• YOUR OBJECTIVE:
Scan each line of the records for the word "pose" and extract the ones that have it.

----------------

Lemma bpm_fallback_fields (t : R) (s : AnimationController.t) :
  let s' := snd (AnimationController.bpm_fallback t s) in
  AnimationController.start_time s' = AnimationController.start_time s /\
  AnimationController.target_bpm s' = AnimationController.target_bpm s /\
  AnimationController.heartbeat_pulse_start s'
    = AnimationController.heartbeat_pulse_start s /\
  AnimationController.pulse_duration s' = AnimationController.pulse_duration s.
Proof.
  pose proof (smooth_bpm_fields s) as H. cbv zeta in H |- *.
  unfold AnimationController.bpm_fallback.
  destruct (AnimationController.current_bpm (AnimationController.smooth_bpm s))
    as [bpm |]; [destruct (Py.leb bpm 0) |]; simpl; exact H.
Qed.

(** With no target the smoothing step does nothing. *)
Lemma smooth_bpm_no_target (s : AnimationController.t) :
  AnimationController.target_bpm s = None -> AnimationController.smooth_bpm s = s.
Proof.
  intros H. unfold AnimationController.smooth_bpm. now rewrite H.
Qed.

Lemma bpm_fallback_no_target (t : R) (s : AnimationController.t) :
  AnimationController.target_bpm s = None ->
  AnimationController.current_bpm (snd (AnimationController.bpm_fallback t s))
  = AnimationController.current_bpm s.
Proof.
  intros H. unfold AnimationController.bpm_fallback.
  rewrite (smooth_bpm_no_target s H).
  destruct (AnimationController.current_bpm s) as [bpm |] eqn:E;
    [destruct (Py.leb bpm 0) |]; simpl; congruence.
Qed.

(** C1. The event-pulse scale is 1.0 at progress 0.  At progress 0.3 it is
    [1.0 + amplitude], while just below 0.3 the rise curve has come back to
    within [|amplitude| * pi * (0.3 - p) / 0.3] of 1.0: for every nonzero
    amplitude the scale is not continuous at the boundary. *)
Theorem event_pulse_jumps_at_boundary (amplitude : R) (Hamp : amplitude <> 0) :
  1.0 + AnimationController.event_pulse amplitude 0 = 1.0 /\
  1.0 + AnimationController.event_pulse amplitude 0.3 = 1.0 + amplitude /\
  (forall p, 0 <= p < 0.3 ->
     Rabs (1.0 + AnimationController.event_pulse amplitude p - 1.0)
     <= Rabs amplitude * (PI * (0.3 - p) / 0.3)) /\
  ~ continuity_pt
      (fun progress => 1.0 + AnimationController.event_pulse amplitude progress)
      0.3.
Proof.
  assert (Hnear : forall p, 0 <= p < 0.3 ->
     Rabs (1.0 + AnimationController.event_pulse amplitude p - 1.0)
     <= Rabs amplitude * (PI * (0.3 - p) / 0.3)).
  { intros p Hp. rewrite event_pulse_rise by lra.
    destruct (rise_sine_small p Hp) as [Hs0 Hs1].
    replace (1.0 + sin (p * PI / 0.3) * amplitude - 1.0)
      with (amplitude * sin (p * PI / 0.3)) by lra.
    rewrite Rabs_mult, (Rabs_pos_eq (sin _)) by assumption.
    apply Rmult_le_compat_l; [apply Rabs_pos | assumption]. }
  split; [rewrite event_pulse_at_0; lra |].
  split; [rewrite event_pulse_at_boundary; lra |].
  split; [exact Hnear |].
  intros Hcont.
  assert (Habs : 0 < Rabs amplitude) by now apply Rabs_pos_lt.
  destruct (Hcont (Rabs amplitude / 2) ltac:(lra)) as (alp & Halp & Hlim).
  set (d := Rmin (alp / 2) 0.01).
  assert (Hd0 : 0 < d) by (unfold d; apply Rmin_glb_lt; lra).
  assert (Hd1 : d <= alp / 2) by apply Rmin_l.
  assert (Hd2 : d <= 0.01) by apply Rmin_r.
  specialize (Hlim (0.3 - d)).
  assert (Hpre : D_x no_cond 0.3 (0.3 - d) /\ Rdist (0.3 - d) 0.3 < alp).
  { split.
    - split; [exact I | lra].
    - unfold Rdist. replace (0.3 - d - 0.3) with (- d) by lra.
      rewrite Rabs_Ropp, Rabs_pos_eq; lra. }
  specialize (Hlim Hpre). simpl in Hlim. unfold Rdist in Hlim.
  rewrite event_pulse_at_boundary in Hlim.
  specialize (Hnear (0.3 - d) ltac:(lra)).
  replace (0.3 - (0.3 - d)) with d in Hnear by lra.
  pose proof PI_4 as Hpi4. pose proof PI_RGT_0 as Hpi0.
  assert (Hsmall : Rabs amplitude * (PI * d / 0.3) <= Rabs amplitude * 0.14).
  { apply Rmult_le_compat_l; [lra |]. nra. }
  set (e := AnimationController.event_pulse amplitude (0.3 - d)) in *.
  replace (1.0 + e - 1.0) with e in Hnear by lra.
  replace (1.0 + e - (1.0 + amplitude)) with (e - amplitude) in Hlim by lra.
  pose proof (Rabs_triang_inv amplitude e) as Htri.
  rewrite (Rabs_minus_sym amplitude e) in Htri. lra.
Qed.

----------------

• RESULT OF THIS EXERCISE:
  pose proof (smooth_bpm_fields s) as H. cbv zeta in H |- *.
  pose proof PI_4 as Hpi4. pose proof PI_RGT_0 as Hpi0.
  pose proof (Rabs_triang_inv amplitude e) as Htri.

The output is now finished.